── DATA FOR ANALYSIS
(* ===== verification/Bytes.v ===== *)
(** * Sequential byte buffers (include/cinder/net/byte_reader.hpp, byte_writer.hpp)

    [ByteReader] walks a span and fails on truncated input; [ByteWriter] fills
    a pre-sized buffer.  The reader advances only on success.  A write past the
    end of the buffer is an assertion failure of the source and is [None]
    here; the encoders of [Protocol] are proved never to reach it. *)

From S2P Require Import Prelude Types.
Local Open Scope Z_scope.

(** [size()] of a buffer as a [size_t]. *)
Definition zlen (b : bytes) : Z := Z.of_nat (length b).

Definition truncated : Error := mkError InvalidArgument (lit "truncated").

Module ByteReader.

Record t := mk { data : bytes; off : nat }.

Definition make (d : bytes) : t := mk d 0.

Definition remaining (r : t) : Z :=
  if (off r <=? length (data r))%nat then zlen (data r) - Z.of_nat (off r) else 0.

(** [read<T>] with [n = sizeof(T)]: copy [n] bytes into a host integer (little
    endian) and swap them, the wire order being big-endian. *)
Definition read (n : nat) (r : t) : Result Z * t :=
  if Z.of_nat n >? remaining r then (Err truncated, r)
  else
    let val := le_decode (take n (drop (off r) (data r))) in
    (Ok (byteswap n val), mk (data r) (off r + n)).

Definition readByte (r : t) : Result Z * t :=
  if (length (data r) <=? off r)%nat then (Err truncated, r)
  else
    match data r !! off r with
    | Some b => (Ok (Z_of_byte b), mk (data r) (off r + 1))
    | None => (Err truncated, r)
    end.

Definition readBytes (n : Z) (r : t) : Result bytes * t :=
  if n >? remaining r then (Err truncated, r)
  else (Ok (take (Z.to_nat n) (drop (off r) (data r))), mk (data r) (off r + Z.to_nat n)).

(** [readString] and [readStringView] return the same bytes. *)
Definition readStringView (len : Z) (r : t) : Result bytes * t :=
  match readBytes len r with
  | (Ok b, r') => (Ok b, r')
  | (Err e, r') => (Err e, r')
  end.

Definition readString (len : Z) (r : t) : Result bytes * t :=
  match readStringView len r with
  | (Ok v, r') => (Ok v, r')
  | (Err e, r') => (Err e, r')
  end.

End ByteReader.

Module ByteWriter.

Record t := mk { out : bytes; off : nat }.

Definition make (o : bytes) : t := mk o 0.

(** Overwrite [bs] at the offset; [None] is the failed assertion. *)
Definition writeBytes (bs : bytes) (w : t) : option t :=
  if (off w + length bs <=? length (out w))%nat then
    Some (mk (take (off w) (out w) ++ bs ++ drop (off w + length bs) (out w)) (off w + length bs))
  else None.

(** [write<T>] with [n = sizeof(T)]: swap to big-endian, then store the host
    (little-endian) image. *)
Definition write (n : nat) (val : Z) (w : t) : option t :=
  writeBytes (le_encode n (byteswap n val)) w.

Definition writeByte (val : Z) (w : t) : option t := writeBytes [byte_of_Z val] w.

Definition writeString (s : bytes) (w : t) : option t := writeBytes s w.

End ByteWriter.

(** [std::vector::resize] *)
Definition resize (n : nat) (o : bytes) : bytes := take n o ++ replicate (n - length o) x00.

(** Big-endian image of an [n]-byte integer: what the wire carries. *)
Definition be (n : nat) (z : Z) : bytes := rev (le_encode n z).

#[global] Arguments ByteWriter.write : simpl never.
#[global] Arguments ByteReader.read : simpl never.
#[global] Arguments zlen : simpl never.

Lemma zlen_app a b : zlen (a ++ b) = zlen a + zlen b.
Proof. unfold zlen. rewrite length_app. lia. Qed.

(** ** Facts *)

Lemma be_length n z : length (be n z) = n.
Proof. unfold be. by rewrite length_rev, le_encode_length. Qed.

Lemma write_image n z : le_encode n (byteswap n z) = be n z.
Proof.
  unfold byteswap, be. by rewrite le_encode_decode' by by rewrite length_rev, le_encode_length.
Qed.

Lemma read_image n z : byteswap n (le_decode (be n z)) = z mod 256 ^ Z.of_nat n.
Proof.
  unfold byteswap. rewrite le_encode_decode' by apply be_length. unfold be.
  by rewrite rev_involutive, le_decode_encode.
Qed.

Lemma byteswap_range n z : 0 <= byteswap n z < 256 ^ Z.of_nat n.
Proof.
  unfold byteswap. pose proof (le_decode_range (rev (le_encode n z))) as H.
  by rewrite length_rev, le_encode_length in H.
Qed.

(** The unread part of a reader. *)
Definition at_rest (r : ByteReader.t) (rest : bytes) : Prop :=
  (ByteReader.off r <= length (ByteReader.data r))%nat ∧
  drop (ByteReader.off r) (ByteReader.data r) = rest.

Lemma at_rest_make d : at_rest (ByteReader.make d) d.
Proof. split; simpl; [lia|done]. Qed.

Lemma at_rest_remaining r rest : at_rest r rest → ByteReader.remaining r = zlen rest.
Proof.
  intros [H <-]. unfold ByteReader.remaining, zlen.
  destruct (Nat.leb_spec (ByteReader.off r) (length (ByteReader.data r))); [|lia].
  rewrite length_drop. lia.
Qed.

Lemma at_rest_step r a rest :
  at_rest r (a ++ rest) → at_rest (ByteReader.mk (ByteReader.data r) (ByteReader.off r + length a)) rest.
Proof.
  intros [H E]. split; simpl.
  - apply (f_equal length) in E. rewrite length_drop, length_app in E. lia.
  - by rewrite <- drop_drop, E, drop_app_length.
Qed.

(** Reading back what a write laid down, whatever follows it. *)
Lemma read_be n z r rest :
  at_rest r (be n z ++ rest) →
  ∃ r', ByteReader.read n r = (Ok (z mod 256 ^ Z.of_nat n), r') ∧ at_rest r' rest.
Proof.
  intros H. unfold ByteReader.read. rewrite (at_rest_remaining _ _ H).
  unfold zlen. rewrite length_app, be_length.
  destruct (Z.gtb_spec (Z.of_nat n) (Z.of_nat (n + length rest))); [lia|].
  pose proof (at_rest_step _ _ _ H) as Hs. rewrite be_length in Hs.
  eexists. split; [|exact Hs].
  destruct H as [_ ->]. rewrite take_app_length' by by rewrite be_length. by rewrite read_image.
Qed.

Lemma read_bytes_app s r rest :
  at_rest r (s ++ rest) →
  ∃ r', ByteReader.readStringView (zlen s) r = (Ok s, r') ∧ at_rest r' rest.
Proof.
  intros H. unfold ByteReader.readStringView, ByteReader.readBytes.
  rewrite (at_rest_remaining _ _ H). unfold zlen. rewrite length_app.
  destruct (Z.gtb_spec (Z.of_nat (length s)) (Z.of_nat (length s + length rest))); [lia|].
  eexists. rewrite Nat2Z.id. split; [|by apply at_rest_step].
  destruct H as [_ ->]. by rewrite take_app_length.
Qed.

(** What a successful read says about the input. *)
Lemma read_Ok_inv n r rest z r' :
  at_rest r rest → ByteReader.read n r = (Ok z, r') →
  ∃ rest', rest = be n z ++ rest' ∧ at_rest r' rest' ∧ 0 <= z < 256 ^ Z.of_nat n.
Proof.
  intros H. unfold ByteReader.read. rewrite (at_rest_remaining _ _ H). unfold zlen.
  destruct (Z.gtb_spec (Z.of_nat n) (Z.of_nat (length rest))) as [|Hn]; [done|].
  destruct H as [Hoff <-]. rewrite length_drop in Hn. intros [= <- <-].
  set (l := take n (drop (ByteReader.off r) (ByteReader.data r))).
  assert (length l = n) as Hl by (unfold l; rewrite length_take, length_drop; lia).
  exists (drop n (drop (ByteReader.off r) (ByteReader.data r))).
  split_and!; try apply byteswap_range.
  - assert (be n (byteswap n (le_decode l)) = l) as ->; [|by unfold l; rewrite take_drop].
    unfold be, byteswap. rewrite (le_encode_decode' n l) by done.
    rewrite le_encode_decode' by by rewrite length_rev. apply rev_involutive.
  - split; simpl; [lia|]. by rewrite drop_drop.
Qed.

Lemma readString_Ok_inv n r rest s r' :
  0 <= n → at_rest r rest → ByteReader.readStringView n r = (Ok s, r') →
  ∃ rest', rest = s ++ rest' ∧ at_rest r' rest' ∧ zlen s = n.
Proof.
  intros H0 H. unfold ByteReader.readStringView, ByteReader.readBytes.
  rewrite (at_rest_remaining _ _ H). unfold zlen.
  destruct (Z.gtb_spec n (Z.of_nat (length rest))) as [|Hn]; [done|].
  destruct H as [Hoff <-]. rewrite length_drop in Hn. intros [= <- <-].
  exists (drop (Z.to_nat n) (drop (ByteReader.off r) (ByteReader.data r))). split_and!.
  - by rewrite take_drop.
  - split; simpl; [lia|]. by rewrite drop_drop.
  - rewrite length_take, length_drop. lia.
Qed.

(** A writer that has produced [pre] and has [n] bytes of room left. *)
Definition wrote (w : ByteWriter.t) (pre : bytes) (n : nat) : Prop :=
  ∃ rest, ByteWriter.out w = pre ++ rest ∧ ByteWriter.off w = length pre ∧ length rest = n.

Lemma wrote_make o : wrote (ByteWriter.make o) [] (length o).
Proof. by exists o. Qed.

Lemma wrote_writeBytes w pre n bs :
  wrote w pre n → (length bs <= n)%nat →
  ∃ w', ByteWriter.writeBytes bs w = Some w' ∧ wrote w' (pre ++ bs) (n - length bs).
Proof.
  intros (rest & Ho & Hoff & Hn) Hlen. unfold ByteWriter.writeBytes. rewrite Ho, Hoff, length_app.
  destruct (Nat.leb_spec (length pre + length bs) (length pre + length rest)); [|lia].
  eexists. split; [done|]. exists (drop (length bs) rest). simpl. split_and!.
  - rewrite take_app_length, <- drop_drop, drop_app_length. by rewrite (assoc_L (++)).
  - by rewrite length_app.
  - rewrite length_drop. lia.
Qed.

Lemma wrote_write w pre n k z :
  wrote w pre n → (k <= n)%nat →
  ∃ w', ByteWriter.write k z w = Some w' ∧ wrote w' (pre ++ be k z) (n - k).
Proof.
  intros H Hk. unfold ByteWriter.write. rewrite write_image.
  destruct (wrote_writeBytes w pre n (be k z)) as (w' & ? & Hw); [done|by rewrite be_length|].
  rewrite be_length in Hw. eauto.
Qed.

Lemma wrote_done w pre : wrote w pre 0 → ByteWriter.out w = pre ∧ ByteWriter.off w = length pre.
Proof. intros (rest & -> & ? & ?). destruct rest; [|done]. by rewrite app_nil_r. Qed.

Lemma resize_length n o : length (resize n o) = n.
Proof. unfold resize. rewrite length_app, length_take, length_replicate. lia. Qed.

Lemma be4_bytes z :
  be 4 z = [byte_of_Z (z / 256 / 256 / 256); byte_of_Z (z / 256 / 256); byte_of_Z (z / 256); byte_of_Z z].
Proof. done. Qed.

Lemma be1_byte z : be 1 z = [byte_of_Z z].
Proof. done. Qed.

#[global] Opaque be.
────
* _TASK DETAILS_
From the records above, copy each line where the word "Some" can be found.

* _EXERCISE RESULT_
    | Some b => (Ok (Z_of_byte b), mk (data r) (off r + 1))
    Some (mk (take (off w) (out w) ++ bs ++ drop (off w + length bs) (out w)) (off w + length bs))
  ∃ w', ByteWriter.writeBytes bs w = Some w' ∧ wrote w' (pre ++ bs) (n - length bs).
  ∃ w', ByteWriter.write k z w = Some w' ∧ wrote w' (pre ++ be k z) (n - k).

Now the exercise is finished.